(* ===== verification/WindowsInstallers.v ===== *)
(** * The installers of Windows

    Models [tauri-bundler/Source/bundle/windows/msi/mod.rs] and [nsis/mod.rs]
    with [sign.rs] and [util.rs]: the versions, the resources and the binaries
    of an installer, the data its template gets, and the commands that sign. The
    MSI packager runs on Windows, the NSIS packager as on Linux; paths are their
    components, so the separators matter only where a text is made of them. The
    WiX and NSIS compilers, downloads, templates and identifiers are
    parameters. *)
From Stdlib Require Import Ascii DecimalString DecimalN DecimalFacts.
From S2P Require Import Prelude Acl Paths Numbers MigrateConfig BuildSupport BundleResources Bundler.
Import Paths.

(** A version of the [semver] package. *)
Record Version := mk_version {
  major : N;
  minor : N;
  patch : N;
  pre : string;
  build_metadata : string;
}.

Module WindowsInstallers.
Import Bundler.

(** ** Settings *)
Inductive NSISInstallerMode := CurrentUser | PerMachine | BothModes.
Inductive NsisCompression := Zlib | NBzip2 | Lzma | NNone.

Record WixSettings := mk_wix {
  wix_version : option string;
  upgrade_code : option string;
  wix_language : list (string * option PathBuf);
  wix_template : option PathBuf;
  fragment_paths : list PathBuf;
  component_group_refs : list string;
  component_refs : list string;
  feature_group_refs : list string;
  feature_refs : list string;
  merge_refs : list string;
  enable_elevated_update_task : bool;
  banner_path : option PathBuf;
  dialog_image_path : option PathBuf;
  fips_compliant : bool;
}.

Record NsisSettings := mk_nsis {
  nsis_template : option PathBuf;
  header_image : option PathBuf;
  sidebar_image : option PathBuf;
  installer_icon : option PathBuf;
  install_mode : NSISInstallerMode;
  languages : option (list string);
  custom_language_files : option (gmap string PathBuf);
  display_language_selector : bool;
  compression : NsisCompression;
  start_menu_folder : option string;
  installer_hooks : option PathBuf;
  minimum_webview2_version : option string;
}.

Record CustomSignCommandSettings := mk_sign_command { sign_cmd : string; sign_args : list string }.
● ● ●
Exactly and only the lines from the line containing "install_mode : NSISInstallerMode;" through the final line of the records above must be returned.

  install_mode : NSISInstallerMode;
  languages : option (list string);
  custom_language_files : option (gmap string PathBuf);
  display_language_selector : bool;
  compression : NsisCompression;
  start_menu_folder : option string;
  installer_hooks : option PathBuf;
  minimum_webview2_version : option string;
}.

Record CustomSignCommandSettings := mk_sign_command { sign_cmd : string; sign_args : list string }.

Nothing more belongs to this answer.